## Required work:
Tell how many lines contain the string "UUIDFieldIndex" in the material underneath; the reply is that number and no more.

-------- Records provided

Definition NodeGroupTable_schema : TableSchema :=
  list_to_map [
    index "id" true (StringFieldIndex "Name")].
Definition DeploymentVersionTable_schema : TableSchema :=
  list_to_map [
    index "id" true (StringFieldIndex "Version");
    index "stage" false (StringFieldIndex "Stage")].
Definition ClusterNodeGroupTable_schema : TableSchema :=
  relation_schema [IntFieldIndex "ClustersId"; StringFieldIndex "NodegroupsName"].
Definition ListenerTable_schema : TableSchema :=
  list_to_map [
    index "id" true (IntFieldIndex "Id");
    index "nodeGroup" false (StringFieldIndex "NodeGroupId");
    index "nodeGroupAndName" true (CompoundIndex [StringFieldIndex "NodeGroupId"; StringFieldIndex "Name"] false)].
Definition ExtAuthzFilterTable_schema : TableSchema :=
  list_to_map [
    index "id" true (StringFieldIndex "Name");
    index "nodeGroup" true (StringFieldIndex "NodeGroup")].
Definition ClusterTable_schema : TableSchema :=
  list_to_map [
    index "id" true (IntFieldIndex "Id");
    index "name" true (StringFieldIndex "Name")].
Definition EndpointTable_schema : TableSchema :=
  list_to_map [
    index "id" true (IntFieldIndex "Id");
    index "dVersion" false (StringFieldIndex "DeploymentVersion");
    index "clusterId" false (IntFieldIndex "ClusterId");
    index "clusterIdAndDVersion" false (CompoundIndex [IntFieldIndex "ClusterId"; StringFieldIndex "DeploymentVersion"] false);
    index "addressAndPortAndDVersion" false (CompoundIndex [StringFieldIndex "Address"; IntFieldIndex "Port"; StringFieldIndex "DeploymentVersion"] true);
    index "statefulSessionId" true (IntFieldIndex "StatefulSessionId")].
Definition RouteConfigurationTable_schema : TableSchema :=
  list_to_map [
    index "id" true (IntFieldIndex "Id");
    index "nodeGroup" false (StringFieldIndex "NodeGroupId");
    index "nodeGroupAndName" true (CompoundIndex [StringFieldIndex "NodeGroupId"; StringFieldIndex "Name"] false)].
Definition VirtualHostTable_schema : TableSchema :=
  list_to_map [
    index "id" true (IntFieldIndex "Id");
    index "name" true (StringFieldIndex "Name");
    index "routeConfigId" false (IntFieldIndex "RouteConfigurationId");
    index "nameAndRouteConfigId" true (CompoundIndex [StringFieldIndex "Name"; IntFieldIndex "RouteConfigurationId"] false)].
Definition VirtualHostDomainTable_schema : TableSchema :=
  relation_schema [IntFieldIndex "VirtualHostId"; StringFieldIndex "Domain"].
Definition RouteTable_schema : TableSchema :=
  list_to_map [
    index "id" true (IntFieldIndex "Id");
    index "uuid" true (UUIDFieldIndex "Uuid");
    index "uuid_prefix" true (UUIDFieldIndex "Uuid");
    index "virtualHostId" false (IntFieldIndex "VirtualHostId");
    index "vHostIdAndRouteKey" true (CompoundIndex [IntFieldIndex "VirtualHostId"; StringFieldIndex "RouteKey"] false);
    index "dVersion" false (StringFieldIndex "DeploymentVersion");
    index_allow_missing "clusterName" false (StringFieldIndex "ClusterName");
    index "clusterNameAndDVersion" false (CompoundIndex [StringFieldIndex "ClusterName"; StringFieldIndex "DeploymentVersion"] true);
    index "autoGenAndDVersion" false (CompoundIndex [BoolFieldIndex "Autogenerated"; StringFieldIndex "DeploymentVersion"] false);
    index "deploymentVersionAndRouteKey" false (CompoundIndex [StringFieldIndex "RouteKey"; StringFieldIndex "DeploymentVersion"] false);
    index "vHostIdAndDeploymentVersion" false (CompoundIndex [IntFieldIndex "VirtualHostId"; StringFieldIndex "DeploymentVersion"] false);
    index "statefulSessionId" true (IntFieldIndex "StatefulSessionId");
    index_allow_missing "rateLimitId" false (StringFieldIndex "RateLimitId");
    index_allow_missing "luaFilterName" true (StringFieldIndex "LuaFilterName")].
Definition HeaderMatcherTable_schema : TableSchema :=
  list_to_map [
    index "id" true (CompoundIndex [IntFieldIndex "RouteId"; StringFieldIndex "Name"] false);
    index "routeId" false (IntFieldIndex "RouteId")].
Definition HashPolicyTable_schema : TableSchema :=
  list_to_map [
    index "id" true (IntFieldIndex "Id");
    index "endpointId" false (IntFieldIndex "EndpointId");
    index "routeId" false (IntFieldIndex "RouteId")].
Definition RetryPolicyTable_schema : TableSchema :=
  list_to_map [
    index "id" true (IntFieldIndex "Id");
    index "routeId" true (IntFieldIndex "RouteId")].
Definition HealthCheckTable_schema : TableSchema :=
  list_to_map [
    index "id" true (IntFieldIndex "Id");
    index "clusterId" false (IntFieldIndex "ClusterId")].
Definition CompositeSatelliteTable_schema : TableSchema :=
  list_to_map [
    index "id" true (StringFieldIndex "Namespace")].
Definition EnvoyConfigVersionTable_schema : TableSchema :=
  list_to_map [
    index "id" true (CompoundIndex [StringFieldIndex "NodeGroup"; StringFieldIndex "EntityType"] false)].
Definition TlsConfigTable_schema : TableSchema :=
  list_to_map [
    index "id" true (IntFieldIndex "Id");
    index "name" true (StringFieldIndex "Name")].
Definition TlsConfigsNodeGroupsTable_schema : TableSchema :=
  relation_schema [IntFieldIndex "TlsConfigId"; StringFieldIndex "NodeGroupName"].
Definition WasmFilterTable_schema : TableSchema :=
  list_to_map [
    index "id" true (IntFieldIndex "Id");
    index "name" true (StringFieldIndex "Name")].
Definition ListenersWasmFilterTable_schema : TableSchema :=
  relation_schema [IntFieldIndex "ListenerId"; IntFieldIndex "WasmFilterId"].
Definition LuaFilterTable_schema : TableSchema :=
  list_to_map [
    index "id" true (IntFieldIndex "Id");
    index "name" true (StringFieldIndex "Name")].
Definition StatefulSessionTable_schema : TableSchema :=
  list_to_map [
    index "id" true (IntFieldIndex "Id");
    index "cookieName" false (StringFieldIndex "CookieName");
    index "clusterNamespaceAndVersion" false (CompoundIndex [StringFieldIndex "ClusterName"; StringFieldIndex "Namespace"; StringFieldIndex "DeploymentVersion"] false)].
Definition RateLimitTable_schema : TableSchema :=
  list_to_map [
    index "name" false (StringFieldIndex "Name");
    index "id" true (CompoundIndex [StringFieldIndex "Name"; IntFieldIndex "Priority"] false)].
Definition MicroserviceVersionTable_schema : TableSchema :=
  relation_schema [StringFieldIndex "Name"; StringFieldIndex "Namespace"; StringFieldIndex "InitialDeploymentVersion"].
Definition CircuitBreakerTable_schema : TableSchema :=
  list_to_map [
    index "id" true (IntFieldIndex "Id")].
Definition ThresholdTable_schema : TableSchema :=
  list_to_map [
    index "id" true (IntFieldIndex "Id")].
Definition TcpKeepaliveTable_schema : TableSchema :=
  list_to_map [
    index "id" true (IntFieldIndex "Id")].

----------------

## Finished exercise:
2